In [3]:
import pandas as pd
import matplotlib.pyplot as plt
%matplotlib inline
plt.rcParams['figure.figsize'] = (12, 9)
plt.rcParams['font.size'] = 16

Make your own visualization of the gender gap

If you have a csv file of employee genders, salaries, and some control factor (i.e. job title), you can make your own version of the plots shown on our page.

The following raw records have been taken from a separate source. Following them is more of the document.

(** * CuBIDS [cubids/validator.py]: a shallow embedding and its properties

    The module wraps the external BIDS validator.  Two pieces carry logic:
    [build_subject_paths], which splits a dataset directory into one file
    list per subject, and [parse_validator_output] with its helper
    [parse_issue], which flattens the validator's JSON report into a table.
    [get_val_dictionary] is the constant data dictionary of that table.

    Python objects are modelled as the inductive type [value]; exceptions as
    the [Raised] branch of [result]; standard output as a list of printed
    lines; the host's directory listing ([glob.glob], [os.path.isfile]) as a
    record of functions, with a directory-tree instance for concrete runs.
    [run_validator] only spawns the external process and is left out. *)

From Stdlib Require Import ZArith Ascii.
From stdpp Require Import gmap strings list.

Set Warnings "-register-all".
Local Open Scope Z_scope.
Local Open Scope nat_scope.

(** ** Python objects, exceptions and the built-ins the module uses *)

Module Py.

(** The objects [json.loads] can build.  A [str] is kept as its UTF-8
    bytes; a [float] is kept as the literal it was read from (no claim
    needs its numeric value); a [dict] is an association list in insertion
    order with at most one binding per key. *)
Inductive value : Type :=
| VNone
| VBool (b : bool)
| VInt (z : Z)
| VFloat (literal : string)
| VStr (s : string)
| VList (items : list value)
| VDict (bindings : list (string * value)).

Abbreviation pydict := (list (string * value)).

(** The exceptions that can leave the functions of this module.  The text
    that [str(e)] gives for a [JSONDecodeError] is not modelled. *)
Inductive exn : Type :=
| JSONDecodeError
| AttributeError
| TypeError
| ValueError (msg : string).

Inductive result (A : Type) : Type :=
| Returned (a : A)
| Raised (e : exn).
Arguments Returned {A} a.
Arguments Raised {A} e.
(** * Offset Edges (mesh_offset_edges.py): a shallow embedding and its properties

    The add-on computes, for a set of selected boundary edges of a mesh, a
    pair of displacement directions per vertex and then extrudes or moves
    the geometry.  This file embeds the functions of
    [src/mesh_offset_edges.py] and states the properties of the
    specification over them.

    Conventions of the embedding.
    - Python floats and the components of [mathutils.Vector] are read as
      real numbers ([R]); rounding, infinities and NaN are outside the
      model.  [Vector.__eq__] is exact equality.
    - Python exceptions are the [Raise] results of a small error monad.
    - BMesh elements are addresses into an object store; Python's [is] on
      elements is equality of addresses.
    - A Python [set] is the list of its elements in iteration order;
      [set.pop()] takes the first one.
    - The module constant [Z_UP] is a mutable [Vector] object which the
      source can alias and update in place; it is threaded explicitly. *)

From Stdlib Require Import Reals Lra Lia List ZArith Bool Arith PeanoNat Permutation.
Import ListNotations.

(* ------------------------------------------------------------------ *)
(** * Exceptions and results *)

Inductive exn : Type :=
| KeyError
| ValueError
| IndexError
| AttributeError
| TypeError
| ReferenceError
| ZeroDivisionError.

(** [OutOfFuel] is not a Python outcome: it is what a loop of the model
    answers when its recursion budget is too small.  The budgets chosen by
    the entry points are proved sufficient below. *)
Inductive result (A : Type) : Type :=
| Ok (a : A)
| Raise (e : exn)
| OutOfFuel.

Arguments Ok {A} a.
Arguments Raise {A} e.
Arguments OutOfFuel {A}.

Definition bind {A B : Type} (m : result A) (k : A -> result B) : result B :=
  match m with
  | Ok a => k a
  | Raise e => Raise e
  | OutOfFuel => OutOfFuel
  end.

Declare Scope py_scope.
Delimit Scope py_scope with py.
Notation "x <- m ;; k" := (bind m (fun x => k))
  (at level 61, m at next level, right associativity) : py_scope.
Notation "' pat <- m ;; k" := (bind m (fun x => match x with pat => k end))
  (at level 61, pat pattern, m at next level, right associativity) : py_scope.
Open Scope py_scope.

Definition is_ok {A : Type} (m : result A) : bool :=
  match m with Ok _ => true | _ => false end.

(** [for x in xs: acc = body(acc, x)] with exceptions. *)
Fixpoint foldM {A B : Type} (body : A -> B -> result A) (acc : A) (xs : list B)
  : result A :=
  match xs with
  | [] => Ok acc
  | x :: xs' => acc' <- body acc x ;; foldM body acc' xs'
  end.

(** A list comprehension whose element expression can raise. *)
Fixpoint mapM {A B : Type} (f : A -> result B) (xs : list A) : result (list B) :=
  match xs with
  | [] => Ok []
  | x :: xs' => y <- f x ;; ys <- mapM f xs' ;; Ok (y :: ys)
  end.

(* ------------------------------------------------------------------ *)
(** * Python sequences *)

(** [l[i]] for a Python integer [i]: negative indices count from the end. *)
Definition py_index {A : Type} (l : list A) (i : Z) : result A :=
  let n := Z.of_nat (length l) in
  let j := if (i <? 0)%Z then (i + n)%Z else i in
  if ((j <? 0)%Z || (n <=? j)%Z)%bool then Raise IndexError
  else match nth_error l (Z.to_nat j) with
       | Some a => Ok a
       | None => Raise IndexError
       end.

(** Clamping of one slice bound, as [slice.indices] does for step 1. *)
Definition py_clamp (n i : Z) : Z :=
  let j := if (i <? 0)%Z then (i + n)%Z else i in
  Z.max 0 (Z.min n j).

(** [l[lo:hi]]. *)
Definition py_slice {A : Type} (l : list A) (lo hi : Z) : list A :=
  let n := Z.of_nat (length l) in
  let a := py_clamp n lo in
  let b := py_clamp n hi in
  firstn (Z.to_nat (b - a)) (skipn (Z.to_nat a) l).

(** [l[::2]] and [l[1::2]]. *)
Fixpoint evens {A : Type} (l : list A) : list A :=
  match l with
  | [] => []
  | a :: l' => a :: odds l'
  end
with odds {A : Type} (l : list A) : list A :=
  match l with
  | [] => []
  | _ :: l' => evens l'
  end.

(** [zip(xs, ys)] is [List.combine]. *)

(** [range(a, b)] and [range(a, b, -1)] with a bound on the length. *)
Fixpoint range_up (n : nat) (a : Z) : list Z :=
  match n with
  | O => []
  | S n' => a :: range_up n' (a + 1)%Z
  end.

Fixpoint range_down (n : nat) (a : Z) : list Z :=
  match n with
  | O => []
  | S n' => a :: range_down n' (a - 1)%Z
  end.

Definition py_range (a b : Z) : list Z := range_up (Z.to_nat (b - a)) a.
Definition py_range_rev (a b : Z) : list Z := range_down (Z.to_nat (a - b)) a.

(** Sets of addresses: membership, [remove] (raises when absent), [add]. *)
Definition mem (x : nat) (s : list nat) : bool := existsb (Nat.eqb x) s.

Fixpoint discard (x : nat) (s : list nat) : list nat :=
  match s with
  | [] => []
  | y :: s' => if Nat.eqb x y then discard x s' else y :: discard x s'
  end.

Definition set_remove (x : nat) (s : list nat) : result (list nat) :=
  if mem x s then Ok (discard x s) else Raise KeyError.

Definition set_add (x : nat) (s : list nat) : list nat :=
  if mem x s then s else s ++ [x].

Definition set_of_list (l : list nat) : list nat :=
  fold_left (fun s x => set_add x s) l [].

(* ------------------------------------------------------------------ *)
(** * Real scalars with boolean tests *)

Open Scope R_scope.

Definition Reqb (a b : R) : bool := if Req_dec_T a b then true else false.
Definition Rltb (a b : R) : bool := if Rlt_dec a b then true else false.
Definition Rleb (a b : R) : bool := if Rle_dec a b then true else false.

(* ------------------------------------------------------------------ *)
(** * mathutils.Vector (three components) *)

Record Vector : Type := vec { vx : R; vy : R; vz : R }.

Definition vadd (a b : Vector) : Vector :=
  vec (vx a + vx b) (vy a + vy b) (vz a + vz b).
Definition vsub (a b : Vector) : Vector :=
  vec (vx a - vx b) (vy a - vy b) (vz a - vz b).
Definition vscale (k : R) (a : Vector) : Vector :=
  vec (k * vx a) (k * vy a) (k * vz a).
Definition vneg (a : Vector) : Vector := vec (- vx a) (- vy a) (- vz a).
Definition dot (a b : Vector) : R := vx a * vx b + vy a * vy b + vz a * vz b.
Definition cross (a b : Vector) : Vector :=
  vec (vy a * vz b - vz a * vy b)
      (vz a * vx b - vx a * vz b)
      (vx a * vy b - vy a * vx b).
Definition length_v (a : Vector) : R := sqrt (dot a a).

Definition veqb (a b : Vector) : bool :=
  Reqb (vx a) (vx b) && Reqb (vy a) (vy b) && Reqb (vz a) (vz b).

Definition X_UP : Vector := vec 1 0 0.
Definition Y_UP : Vector := vec 0 1 0.
Definition ZERO_VEC : Vector := vec 0 0 0.
Definition Z_UP_initial : Vector := vec 0 0 1.
Definition ANGLE_180 : R := PI.

(** [v.normalize()] / [v.normalized()]: a zero vector is left as it is. *)
Definition normalized (a : Vector) : Vector :=
  if Rltb 0 (dot a a) then vscale (/ sqrt (dot a a)) a else ZERO_VEC.

(** [a.project(b)]: the component of [a] along [b]. *)
Definition project (a b : Vector) : Vector := vscale (dot a b / dot b b) b.

(** [a.angle(b)] without a fallback: a zero-length operand raises
    [ValueError]; the cosine is clamped to [-1, 1], which [acos] does.
    The angle is the arc cosine over the real numbers; the host rounds
    to single precision, and answers a number just above pi for opposite
    vectors. *)
Definition vangle (a b : Vector) : result R :=
  if (Reqb (dot a a) 0 || Reqb (dot b b) 0)%bool then Raise ValueError
  else Ok (acos (dot a b / (sqrt (dot a a) * sqrt (dot b b)))).

(* ------------------------------------------------------------------ *)
(** * mathutils.Matrix (square, as a list of rows) *)

Definition Matrix : Type := list (list R).

Fixpoint drop_nth {A : Type} (n : nat) (l : list A) : list A :=
  match l, n with
  | [], _ => []
  | _ :: l', O => l'
  | a :: l', S n' => a :: drop_nth n' l'
  end.

Definition minor (m : Matrix) (i j : nat) : Matrix :=
  map (drop_nth j) (drop_nth i m).

Definition sign (k : nat) : R := if Nat.even k then 1 else -1.

(** Laplace expansion along the first row of an [n] by [n] matrix. *)
Fixpoint determinant (n : nat) (m : Matrix) : R :=
  match n with
  | O => 1
  | S n' =>
      match m with
      | [] => 0
      | row :: _ =>
          (fix expand (r : list R) (j : nat) {struct r} : R :=
             match r with
             | [] => 0
             | a :: r' =>
                 sign j * a * determinant n' (minor m 0 j) + expand r' (S j)
             end) row 0%nat
      end
  end.

Definition mat_entry (m : Matrix) (i j : nat) : R := nth j (nth i m []) 0.

(** [m.adjugated()] for a 4x4 matrix: the transposed cofactor matrix. *)
Definition adjugated (m : Matrix) : Matrix :=
  map (fun i => map (fun j => sign (i + j) * determinant 3 (minor m j i))
                    (seq 0 4))
      (seq 0 4).

(** [m.inverted()]: raises [ValueError] for a singular matrix. *)
Definition inverted (m : Matrix) : result Matrix :=
  let d := determinant 4 m in
  if Reqb d 0 then Raise ValueError
  else Ok (map (map (fun a => a / d)) (adjugated m)).

(** [a * b]: the matrix product. *)
Definition mat_mul (a b : Matrix) : Matrix :=
  map (fun i => map (fun j =>
                       fold_right Rplus 0
                         (map (fun k => mat_entry a i k * mat_entry b k j)
                              (seq 0 4)))
                    (seq 0 4))
      (seq 0 4).

Definition to_translation (m : Matrix) : Vector :=
  vec (mat_entry m 0 3) (mat_entry m 1 3) (mat_entry m 2 3).

(** [row.to_3d()] of a row of a 4x4 matrix. *)
Definition to_3d (row : list R) : Vector :=
  vec (nth 0 row 0) (nth 1 row 0) (nth 2 row 0).

Definition identity_matrix : Matrix :=
  [[1; 0; 0; 0]; [0; 1; 0; 0]; [0; 0; 1; 0]; [0; 0; 0; 1]].

(* ------------------------------------------------------------------ *)
(** * The BMesh object store *)

(** An element of a heterogeneous Python collection of mesh elements (a
    loop [[v, e, v, ...]], the [geom] list of an operator). *)
Inductive BMElem : Type :=
| BMVert (v : nat)
| BMEdge (e : nat)
| BMFace (f : nat).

We'll recreate the UC professor analysis to show how.

First, we'll read the dataset into a pandas DataFrame object.

In [4]:
profs = pd.read_csv('final_uc_professors.csv')
profs.head()
Out[4]:
Unnamed: 0 ordered_name Job Title Total Pay & Benefits department gender
0 0 Daryl Cooper PROF-AY 172467.0 Mathematics male
1 3 Jon Sonstelie PROF-AY-B/E/E 91278.0 Economics male
2 5 Eric Potma PROF-AY 141453.0 Chemistry male
3 7 Martha Olney ADJ PROF-AY-B/E/E 137781.0 Economics female
4 10 Casey Walsh ASSOC PROF-AY 117819.0 Anthropology male
In [5]:
def aggregate_salaries(data, control, gender_col_name='gender',
                       salary_col_name='Total Pay & Benefits', count_cut=10):
    """
    Gather the aggregate statistics in the data split by gender.
    Control variables that occur less than `count_cut` times are ignored.
    """
    all_cat_data = {}
    counts = data[control].value_counts()
    for cat in data[control].unique():
        if not isinstance(cat, str):
            continue
        if counts[cat] < count_cut:
            continue
        cat_data = {}
        cat_data['mean_female'] = data[(data[gender_col_name]=='female') & (data[control]==cat)].mean()[salary_col_name]
        cat_data['mean_male'] = data[(data[gender_col_name]=='male') & (data[control]==cat)].mean()[salary_col_name]
        cat_data['mean'] = data[(data[gender_col_name]!='') & (data[control]==cat)].mean()[salary_col_name]
        cat_data['median_female'] = data[(data[gender_col_name]=='female') & (data[control]==cat)].median()[salary_col_name]
        cat_data['median_male'] = data[(data[gender_col_name]=='male') & (data[control]==cat)].median()[salary_col_name]
        cat_data['median'] = data[(data[gender_col_name]!='') & (data[control]==cat)].median()[salary_col_name]
        all_cat_data[cat] = cat_data
    df = pd.DataFrame.from_dict(all_cat_data).T
    return df
In [6]:
def gender_gap_vis(data, control, gender_col_name='gender',
                   salary_col_name='Total Pay & Benefits', count_cut=10):
    """
    Make the gender gap visualization.
    """
    plt.figure(figsize=(18, 12))
    df = aggregate_salaries(data, control, gender_col_name, salary_col_name, count_cut)
    for i, kv in enumerate(df.sort_values('median').iterrows()):
        if i == 0:
            plt.plot([i, i], [kv[1]['median']/1000., kv[1]['median_male']/1000.], '#71D1DF', linewidth=3, label='male')
            plt.plot([i, i], [kv[1]['median']/1000., kv[1]['median_female']/1000.], '#F17B91', linewidth=3, label='female')
            plt.scatter(i, kv[1]['median']/1000., c='k', zorder=100, label='overall')
        else:
            plt.plot([i, i], [kv[1]['median']/1000., kv[1]['median_male']/1000.], '#71D1DF', linewidth=3)
            plt.plot([i, i], [kv[1]['median']/1000., kv[1]['median_female']/1000.], '#F17B91', linewidth=3)
            plt.scatter(i, kv[1]['median']/1000., c='k', zorder=100)
        plt.scatter(i, kv[1]['median_male']/1000., c='#71D1DF', zorder=100)
        plt.scatter(i, kv[1]['median_female']/1000., c='#F17B91', zorder=100)
    plt.gca().set_xticks(range(len(df.index.values)));
    plt.gca().set_xticklabels(df.sort_values('median').index.values);
    plt.xticks(rotation=90)
    plt.legend()
    plt.ylabel('Median {} (Thousands of $)'.format(salary_col_name))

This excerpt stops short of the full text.